Pero, estando tan bien descrito el paisaje, pienso que lo bueno es vivirlo, respirarlo y comerlo, porque esos cocidos montañeses, esos platos típicos de Ribadesella, son puro paisaje. Este, en el norte que linda con el Cantábrico, no sólo esta en el exterior, en la naturaleza, sino en los típicos restaurantes con solera de toda la vida, metidos por esas calles de fachadas de piedras de mármoles y calzadas y aceras también.
Por aqui, por mi zona, el levante, existe una planta endémica, que procede del norte de África: la Sabina Mora, que se encuentra protegida.
Un saludo.

Luc, Tupp and Cool dijo...

:) Unaexcusa, fue sólo por una cuestión de confianza. Quizá en otro momento lo habría dicho para más oídos.

Alelo, si vas alguna vez a comer por esa zona, echa un vistazo a las raciones. Con lo que ponen para uno, comen dos y hasta tres. ¡Qué suerte lo de la sabina! ¿Cómo ha llegado a tu jardín?

Jack, las aguas corrían muy rápidas. Pero estábamos en valles profundos, y los ríos tienen el recorrido muy marcado, no como en Levante, que la llanura de inundación suele ser mucho más amplia. Uno de mis amigos me habló de la sabina mora, que no conozco. Ahora que lo pienso, ¿es ese árbol que se ve en los calizales murcianos? En ese caso, sí sé cuál es. De pequeña, siempre sabía que el fin del viaje estaba próximo, cuando veía esos paisajes casi lunares y las manchas oscuras en las laderas. ¿Son esos?


Y a los tragones... No me atreví con el cocido, pensando en que tenía que viajar por todas las curvas de San Glorio y a lo mejor me ponía mareona (lo que casi, casi, sucedió). Pero me comí unos bocartes fresquitos, fresquitos. Y una merluza del Cantábrico de esas que ni piensas en el anisakis ni nada...

:)

alelo dijo...

¡Qué suerte lo de la sabina! ¿Cómo ha llegado a tu jardín?

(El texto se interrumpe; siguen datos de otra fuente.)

(* ===== verification/TestsStores.v ===== *)
(** * The tests of the stores

    The modules [tests] of [worker_registry.rs], [execution_store.rs], [broker/routing.rs]
    and [result_backend/redis.rs].  On the concrete platform a clock reading takes a
    millisecond, so a sleep is as many readings that nobody uses; the Redis tests run on
    the concrete server, one database for all the handles. *)

From S2P Require Import Prelude RustStr Prog Protocol Concrete WorkerRegistry ExecutionStore Broker.
From S2P Require Import Redis RedisConcrete RedisExecutionStore RedisResultBackend RedisWorkerRegistry Testing.
Import Concrete.Concrete RedisConcrete.RedisConcrete.

(** [Duration::from_millis] *)
Definition from_millis (ms : Z) : Z := (ms * 1000000)%Z.

(** A process on its own database; [sleep] lets the server's time pass. *)
Definition fresh_node : redis_node server := mkNode (mkServer (mkDb 0 ∅ ∅) []) 0.

Definition redis_sleep (ms : Z) : prog (redis_node server) Empty_set unit :=
  atomic (λ n, (mkNode (mkServer (at_time (db_time (sv_db (node_server n)) + ms) (sv_db (node_server n)))
                          (sv_fates (node_server n))) (node_ticks n), tt)).

(** [THREADWEAVE_TEST_REDIS_URL] *)
Definition test_redis_url : string := "redis://127.0.0.1:6379/".

Module RegistryTests.

Definition registration_of (worker_id generation version : string) : WorkerRegistration :=
  {| wr_worker_id := worker_id;
     wr_node_id := None;
     wr_generation := generation;
     wr_implementation_version := version;
     wr_protocol_versions := ["runtime/v1"];
     wr_endpoint := "";
     wr_executors := [];
     wr_capacity := None;
     wr_metadata := None |}.

(** [registration] *)
Definition test_registration (worker_id generation : string) : WorkerRegistration :=
  registration_of worker_id generation "test".

Abbreviation test := (prog MemoryWorkerRegistry Empty_set unit).

Definition sleep (ms : nat) : test :=
  atomic (λ m, (mkMemoryWorkerRegistry (mw_poisoned m) (workers m) (membership_ttl m) (mw_ticks m + ms), tt)).

Definition known (worker_id : string) : prog MemoryWorkerRegistry Empty_set RegisteredWorker :=
  o ← look (memory_get worker_id); unwrap_some o.

Definition memory_registration_generation_and_heartbeat_semantics : test :=
  o ← unwrapped (register (test_registration "worker" "one"));
  _ ← assert_eq o New;
  o ← unwrapped (register (registration_of "worker" "one" "ignored"));
  _ ← assert_eq o Idempotent;
  stored ← known "worker";
  _ ← assert_eq (wr_implementation_version (registration stored)) "test";
  o ← unwrapped (register (test_registration "worker" "two"));
  _ ← assert_eq o Replaced;
  error ← refused (heartbeat "worker" "one");
  _ ← assert_eq error StaleGeneration;
  _ ← unwrapped (heartbeat "worker" "two");
  stored ← known "worker";
  assert (negb (is_none (last_heartbeat_at stored))).

Definition memory_membership_expires_and_heartbeat_refreshes_it : test :=
  _ ← unwrapped (register (test_registration "worker" "one"));
  _ ← sleep 50;
  _ ← unwrapped (heartbeat "worker" "one");
  _ ← sleep 50;
  workers ← unwrapped available_workers;
  _ ← assert_eq workers ["worker"];
  _ ← sleep 40;
  workers ← unwrapped available_workers;
  _ ← assert_eq workers [];
  error ← refused (heartbeat "worker" "one");
  assert_eq error UnknownWorker.

(** The fuel of the listings is more than the one page the database answers in. *)
Definition redis_instances_share_membership_and_redis_expires_it : prog (redis_node server) Empty_set unit :=
  let prefix := "threadweave:test:workers:" +:+ uuid_at 0 in
  first ← unwrap_ok (redis_registry_new test_redis_url prefix (from_millis 300));
  second ← unwrap_ok (redis_registry_new test_redis_url prefix (from_millis 300));
  o ← unwrapped (redis_register first (test_registration "shared" "one"));
  _ ← assert_eq o New;
  workers ← unwrapped (redis_available_workers second 2);
  _ ← assert_eq workers ["shared"];
  o ← unwrapped (redis_register second (test_registration "shared" "one"));
  _ ← assert_eq o Idempotent;
  o ← unwrapped (redis_register second (test_registration "shared" "two"));
  _ ← assert_eq o Replaced;
  error ← refused (redis_heartbeat second "shared" "one");
  _ ← assert_eq error StaleGeneration;
  _ ← unwrapped (redis_heartbeat second "shared" "two");
  _ ← redis_sleep 350;
  workers ← unwrapped (redis_available_workers first 2);
  assert_eq workers [].

Definition passes_on (registry : option MemoryWorkerRegistry) (t : test) : bool :=
  match registry with Some m => passes t m | None => false end.

Lemma registry_tests_pass :
  passes_on memory_registry_default memory_registration_generation_and_heartbeat_semantics = true
  ∧ passes_on (memory_registry_new (from_millis 80)) memory_membership_expires_and_heartbeat_refreshes_it = true
  ∧ passes redis_instances_share_membership_and_redis_expires_it fresh_node = true.
Proof. split_and!; vm_refl. Qed.
End RegistryTests.

Module ExecutionStoreTests.

Definition record (id : string) (now : Z) : ExecutionRecord :=
  {| ex_execution_id := id;
     ex_job_id := "job-1";
     ex_assignment_id := "assignment-1";
     ex_worker_id := "worker-1";
     ex_state := ES_Assigned;
     ex_created_at := now;
     ex_updated_at := now |}.

Definition memory_store_creates_reads_and_updates_an_execution : prog MemoryExecutionStore Empty_set unit :=
  _ ← unwrapped (store_create (record "execution-1" (system_time_at 0)));
  found ← unwrapped (store_get "execution-1");
  stored ← unwrap_some found;
  _ ← assert_eq (ex_job_id stored) "job-1";
  _ ← unwrapped (store_update_state "execution-1" ES_Running);
  found ← unwrapped (store_get "execution-1");
  stored ← unwrap_some found;
  assert_eq (execution_state_code (ex_state stored)) (execution_state_code ES_Running).

Definition redis_instances_share_execution_records : prog (redis_node server) Empty_set unit :=
  let prefix := "threadweave:test:executions:" +:+ uuid_at 0 in
  first ← unwrap_ok (redis_store_new test_redis_url prefix);
  second ← unwrap_ok (redis_store_new test_redis_url prefix);
  now ← node_time;
  _ ← unwrapped (redis_create first (record "shared" now));
  found ← unwrapped (redis_get_execution second "shared");
  stored ← unwrap_some found;
  assert_eq (ex_job_id stored) "job-1".

Lemma execution_store_tests_pass :
  passes memory_store_creates_reads_and_updates_an_execution memory_store_default = true
  ∧ passes redis_instances_share_execution_records fresh_node = true.
Proof. split; vm_refl. Qed.
End ExecutionStoreTests.

Module RoutingTests.
Definition worker_destination_is_deterministic_and_uses_the_worker_id : prog unit Empty_set unit :=
  _ ← assert_eq (worker_destination "worker-1") "workers.worker-1";
  _ ← assert_eq (worker_destination "worker-1") "workers.worker-1";
  assert (negb (bool_decide (worker_destination "worker-1" = worker_destination "worker-2"))).

Lemma routing_tests_pass : passes worker_destination_is_deterministic_and_uses_the_worker_id tt = true.
Proof. vm_refl. Qed.
End RoutingTests.

Module ResultBackendTests.
Definition result_key_is_namespaced : prog unit Empty_set unit :=
  backend ← unwrap_ok (redis_backend_new "redis://127.0.0.1/" "threadweave:results");
  assert_eq (result_key backend "job-1") "threadweave:results:job-1".

Definition invalid_redis_url_is_rejected : prog unit Empty_set unit :=
  error ← unwrap_err (redis_backend_new "not a redis URL" "results");
  assert (bool_decide (is_Some (strip_prefix "invalid Redis URL:" error))).

Lemma result_backend_tests_pass :
  passes result_key_is_namespaced tt = true ∧ passes invalid_redis_url_is_rejected tt = true.
Proof. split; vm_refl. Qed.
End ResultBackendTests.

¡Cómo lo voy a saber si no sabía ni que era una sabina?

No lo sé o no me acuerdo. Creo que la compré en una maceta porque me hizo gracia su forma de crecer. LLeva conmigo siete años y se ha hecho tan grande (para el tamaño del jardín) que a veces impide el paso, pero me sigue cayendo bien y la mantengo tal cual.